[RECORD SET]

(** X10: prefixing composes.  [set_prefix(p)] followed by
    [set_prefix(q)] on the result succeeds and gives an instance with the
    field values of [set_prefix(q + p)]: each physical name is [q + p]
    followed by the original name.  In particular the instance made by
    [set_prefix] satisfies the invariant again. *)
Theorem X10_set_prefix_composes (s : State) (self : ref) (o : ColumnsObj) (p q : string) :
  columns_heap s !! self = Some o ->
  wf_columns o ->
  exists c1 s1 c2 s2 o2,
    Columns.set_prefix self p s = (Ok c1, s1)
    /\ Columns.set_prefix c1 q s1 = (Ok c2, s2)
    /\ columns_heap s2 !! c2 = Some o2
    /\ wf_columns o2
    /\ columns_class o2 = columns_class o
    /\ fields o2 = prefixed (q +:+ p) (fields o)
    /\ Columns.get_names c2 s2
       = (Ok (map (fun name => (q +:+ p) +:+ name) (map snd (fields o))), s2).
Proof.
  intros Hself Hwf.
  rewrite (set_prefix_run s self o p Hself Hwf).
  set (o1 := {| columns_class := columns_class o; fields := prefixed p (fields o);
                data_schema_cache := None |}).
  set (s1 := {| columns_heap := columns_heap s ++ [o1] |}).
  assert (columns_heap s1 !! length (columns_heap s) = Some o1) as H1
    by (cbn; rewrite lookup_app_r by done; now rewrite Nat.sub_diag).
  assert (wf_columns o1) as Hwf1.
  { destruct Hwf as (Hdecl & Hnd & Hds). unfold wf_columns. cbn.
    now rewrite keys_prefixed. }
  pose proof (set_prefix_run s1 _ o1 q H1 Hwf1) as E2.
  cbn [fields columns_class o1] in E2. rewrite prefixed_prefixed in E2.
  set (o2 := {| columns_class := columns_class o; fields := prefixed (q +:+ p) (fields o);
                data_schema_cache := None |}) in *.
  set (s2 := {| columns_heap := columns_heap s1 ++ [o2] |}) in *.
  assert (columns_heap s2 !! length (columns_heap s1) = Some o2) as H2
    by (cbn; rewrite lookup_app_r by done; now rewrite Nat.sub_diag).
  assert (wf_columns o2) as Hwf2.
  { destruct Hwf as (Hdecl & Hnd & Hds). unfold wf_columns. cbn.
    now rewrite keys_prefixed. }
  exists (length (columns_heap s)), s1, (length (columns_heap s1)), s2, o2.
  split; [done |]. split; [exact E2 |]. split; [exact H2 |]. split; [exact Hwf2 |].
  split; [done |]. split; [done |].
  rewrite (get_names_ok s2 _ o2 H2 Hwf2). cbn. unfold prefixed. now rewrite !map_map.
Qed.

Lemma X10_set_prefix_composes_witness :
  exists s2 c2,
    (let* c1 := Columns.set_prefix 0 "b_" in Columns.set_prefix c1 "a_") Tests.store
    = (Ok c2, s2)
    /\ Columns.get_names c2 s2 = (Ok ["a_b_Name A"; "a_b_Name B"], s2).
Proof.
  destruct (X10_set_prefix_composes Tests.store 0 Tests.test_columns "b_" "a_")
    as (c1 & s1 & c2 & s2 & o2 & E1 & E2 & _ & _ & _ & _ & Hnames).
  - reflexivity.
  - unfold wf_columns. cbn. split; [done |]. split.
    + repeat constructor; rewrite ?elem_of_cons, ?elem_of_nil; intuition discriminate.
    + rewrite !elem_of_cons, elem_of_nil. intuition discriminate.
  - exists s2, c2. rewrite (bind_ok _ _ _ _ _ E1). split; [exact E2 | exact Hnames].
Defined.

(** X11: [intersection] returns, without repetition, exactly the
    physical names of the instance that also occur in the given list. *)
Theorem X11_intersection (s : State) (self : ref) (o : ColumnsObj) (names : list string) :
  columns_heap s !! self = Some o ->
  wf_columns o ->
  exists l,
    ColumnsMore.intersection self names s = (Ok l, s)
    /\ NoDup l
    /\ forall x, x ∈ l <-> x ∈ map snd (fields o) /\ x ∈ names.
Proof.
  intros Hself Hwf. unfold ColumnsMore.intersection.
  rewrite (bind_ok _ _ _ _ _ (get_names_ok s self o Hself Hwf)).
  eexists. split; [reflexivity |]. split; [apply NoDup_elements |].
  intros x. rewrite elem_of_elements, elem_of_intersection, !elem_of_list_to_set. done.
Qed.

Lemma X11_intersection_witness :
  exists l,
    ColumnsMore.intersection 0 ["Extra"; "Name B"; "Name B"] Tests.store = (Ok l, Tests.store)
    /\ ("Name B" ∈ l) /\ ("Extra" ∉ l) /\ NoDup l.
Proof.
  destruct (X11_intersection Tests.store 0 Tests.test_columns ["Extra"; "Name B"; "Name B"])
    as (l & E & Hnd & Hl).
  - reflexivity.
  - unfold wf_columns. cbn. split; [done |]. split.
    + repeat constructor; rewrite ?elem_of_cons, ?elem_of_nil; intuition discriminate.
    + rewrite !elem_of_cons, elem_of_nil. intuition discriminate.
  - exists l. split; [exact E |]. rewrite !Hl. cbn.
    rewrite !elem_of_cons, !elem_of_nil. split; [| split; [| exact Hnd]].
    + split; right; now left.
    + intros [[H | [H | []]] _]; discriminate.
Defined.

(** X12: [dump_dict] returns the column names followed by one more
    entry, the serialised schema under the key "data_schema", and caches
    the schema on the way.  Feeding that dict to [model_validate] gives
    an instance with the field values of the original: the added key is
    not a field. *)
Theorem X12_dump_dict (to_json : pa.DataFrameSchema -> string)
    (s : State) (self : ref) (o : ColumnsObj) :
  columns_heap s !! self = Some o ->
  wf_columns o ->
  ColumnsMore.dump_dict to_json self s
  = (Ok (fields o ++ [("data_schema", to_json (schema_of o))]), cached self o s)
  /\ (let* d := ColumnsMore.dump_dict to_json self in
      Columns.model_validate (columns_class o) d) s
     = (Ok (length (columns_heap s)),
        {| columns_heap := <[self := with_cache o]> (columns_heap s) ++
                           [{| columns_class := columns_class o;
                               fields := fields o;
                               data_schema_cache := None |}];
           data_heap := data_heap s;
           events := events s |}).
Proof.
  intros Hself Hwf.
  assert (ColumnsMore.dump_dict to_json self s
          = (Ok (fields o ++ [("data_schema", to_json (schema_of o))]), cached self o s)) as E.
  { unfold ColumnsMore.dump_dict.
    rewrite (bind_ok _ _ _ _ _ (dump_column_names_ok s self o Hself Hwf)).
    rewrite (bind_ok _ _ _ _ _ (data_schema_run self o s Hself)).
    unfold ret. rewrite dict_set_fresh; [done | apply Hwf]. }
  split; [exact E |].
  rewrite (bind_ok _ _ _ _ _ E). destruct Hwf as (Hdecl & Hnd & Hds).
  unfold Columns.model_validate, bind, lift.
  rewrite (validate_fields_from _ _ (fields o)).
  - unfold alloc_columns. cbn. now rewrite length_insert.
  - congruence.
  - intros [k v] Hin. apply dict_get_elem_of.
    + rewrite map_app. apply NoDup_app. split; [done |]. split.
      * intros x Hx Hx'. cbn in Hx'. apply list_elem_of_singleton in Hx'. now subst x.
      * cbn. apply NoDup_singleton.
    + apply elem_of_app. now left.
Qed.

Lemma X12_dump_dict_witness :
  fst (ColumnsMore.dump_dict (fun _ => "{}") 0 Tests.store)
  = Ok [("column_a", "Name A"); ("column_b", "Name B"); ("data_schema", "{}")].
Proof.
  destruct (X12_dump_dict (fun _ => "{}") Tests.store 0 Tests.test_columns) as [E _].
  - reflexivity.
  - unfold wf_columns. cbn. split; [done |]. split.
    + repeat constructor; rewrite ?elem_of_cons, ?elem_of_nil; intuition discriminate.
    + rewrite !elem_of_cons, elem_of_nil. intuition discriminate.
  - now rewrite E.
Defined.

(** ** BaseData: what construction guarantees *)

Lemma init_dangling (cls : DataClass) (data : pd.DataFrame) (c : ref) (s : State) :
  columns_heap s !! c = None ->
  exists e, BaseData.__init__ cls data (Some c) false s = (Raise e, s).
Proof.
  intros Hc. unfold BaseData.__init__, Columns.validate_data, Columns.data_schema,
    deref_columns, bind, ret. cbn. rewrite Hc. eauto.
Qed.

(** X13: checked construction establishes the invariant.  Whenever
    [from_dataframe] (and so [new_data], [transform], [truncate_columns]
    and [prefix_columns], which end in it) returns without [skip_check],
    the new object belongs to the class, refers to the very [Columns]
    instance it was given, and its frame satisfies the schema of that
    instance, which is cached from then on. *)
Theorem X13_checked_construction (cls : DataClass) (data : pd.DataFrame) (c : ref)
    (f : option BaseTransform) (s s' : State) (d : ref) :
  BaseData.from_dataframe cls data (Some c) f None s = (Ok d, s') ->
  exists od oc,
    data_heap s' !! d = Some od
    /\ __class__ od = cls
    /\ columns od = c
    /\ (f = None -> _data od = data)
    /\ columns_heap s' !! c = Some oc
    /\ data_schema_cache oc = Some (schema_of oc)
    /\ pa.valid (schema_of oc) (_data od) = true.
Proof.
  unfold BaseData.from_dataframe. intros E.
  apply bind_inv_ok in E as (data' & s1 & Hf & E).
  assert (f = None -> data' = data) as Hdata.
  { intros ->. cbn in Hf. now inversion Hf. }
  change (BaseData.__init__ cls data' (Some c) false s1 = (Ok d, s')) in E.
  destruct (columns_heap s1 !! c) as [oc1 |] eqn:Hc.
  - rewrite (init_checked cls data' c oc1 s1 Hc) in E.
    destruct (pa.valid (schema_of oc1) data') eqn:Hvalid; [| discriminate].
    inversion E; subst; clear E. cbn.
    exists {| __class__ := cls; columns := c; _data := data' |}, (with_cache oc1).
    split; [rewrite lookup_app_r by done; now rewrite Nat.sub_diag |].
    split; [done |]. split; [done |]. split; [done |].
    split; [apply list_lookup_insert_eq; now apply lookup_lt_Some in Hc |]. done.
  - destruct (init_dangling cls data' c s1 Hc) as (e & He). rewrite He in E. discriminate.
Qed.

Lemma X13_checked_construction_witness :
  exists d s' od oc,
    BaseData.from_dataframe Tests.TestData Tests.data_na (Some 0)
      (Some Tests.Refill) None Tests.store = (Ok d, s')
    /\ data_heap s' !! d = Some od
    /\ columns_heap s' !! 0 = Some oc
    /\ pa.valid (schema_of oc) (_data od) = true.
Proof.
  destruct (X13_checked_construction Tests.TestData Tests.data_na 0 (Some Tests.Refill)
              Tests.store
              (snd (BaseData.from_dataframe Tests.TestData Tests.data_na (Some 0)
                      (Some Tests.Refill) None Tests.store)) 3)
    as (od & oc & Hd & _ & _ & _ & Hc & _ & Hv).
  - reflexivity.
  - eexists 3, _, od, oc. split; [reflexivity |]. auto.
Defined.

(** X14: what the constructor leaves alone.  Given a [Columns]
    instance, [BaseData.__init__] (whether it validates or skips,
    returns or raises) creates no [Columns] instance and changes neither
    the class, nor the field values, nor the schema of any of them; and
    every [BaseData] object already in the store stays as it is. *)
Theorem X14_construction_frame (cls : DataClass) (data : pd.DataFrame) (c : ref)
    (skip_check : bool) (s : State) :
  let s' := snd (BaseData.__init__ cls data (Some c) skip_check s) in
  length (columns_heap s') = length (columns_heap s)
  /\ (forall r o, columns_heap s !! r = Some o ->
        exists o', columns_heap s' !! r = Some o'
                   /\ columns_class o' = columns_class o
                   /\ fields o' = fields o
                   /\ schema_of o' = schema_of o)
  /\ (forall r x, data_heap s !! r = Some x -> data_heap s' !! r = Some x).
Proof.
  destruct skip_check.
  - cbn. split; [done |]. split; [eauto |]. intros r x Hx. now apply lookup_app_l_Some.
  - destruct (columns_heap s !! c) as [oc |] eqn:Hc.
    + rewrite (init_checked cls data c oc s Hc).
      assert (forall r o, columns_heap s !! r = Some o ->
                exists o', <[c := with_cache oc]> (columns_heap s) !! r = Some o'
                           /\ columns_class o' = columns_class o
                           /\ fields o' = fields o
                           /\ schema_of o' = schema_of o) as Hframe.
      { intros r o Hr. destruct (decide (c = r)) as [<- | Hne].
        - exists (with_cache oc). rewrite list_lookup_insert_eq
            by (now apply lookup_lt_Some in Hc).
          pose proof (eq_trans (eq_sym Hr) Hc) as Ho. inversion Ho; subst o. done.
        - exists o. now rewrite list_lookup_insert_ne. }
      destruct (pa.valid (schema_of oc) data); cbn; rewrite length_insert;
        (split; [done |]); (split; [exact Hframe |]); [| done].
      intros r x Hx. now apply lookup_app_l_Some.
    + destruct (init_dangling cls data c s Hc) as (e & He). rewrite He. cbn.
      split; [done |]. split; [| done]. intros r o Hr. exists o. done.
Qed.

[/RECORD SET]

TASK BRIEF: Copy down each line in the entries that has the word "Hself".

RESPONSE TO THE EXERCISE:
  intros Hself Hwf.
  rewrite (set_prefix_run s self o p Hself Hwf).
  intros Hself Hwf. unfold ColumnsMore.intersection.
  rewrite (bind_ok _ _ _ _ _ (get_names_ok s self o Hself Hwf)).
  intros Hself Hwf.
    rewrite (bind_ok _ _ _ _ _ (dump_column_names_ok s self o Hself Hwf)).
    rewrite (bind_ok _ _ _ _ _ (data_schema_run self o s Hself)).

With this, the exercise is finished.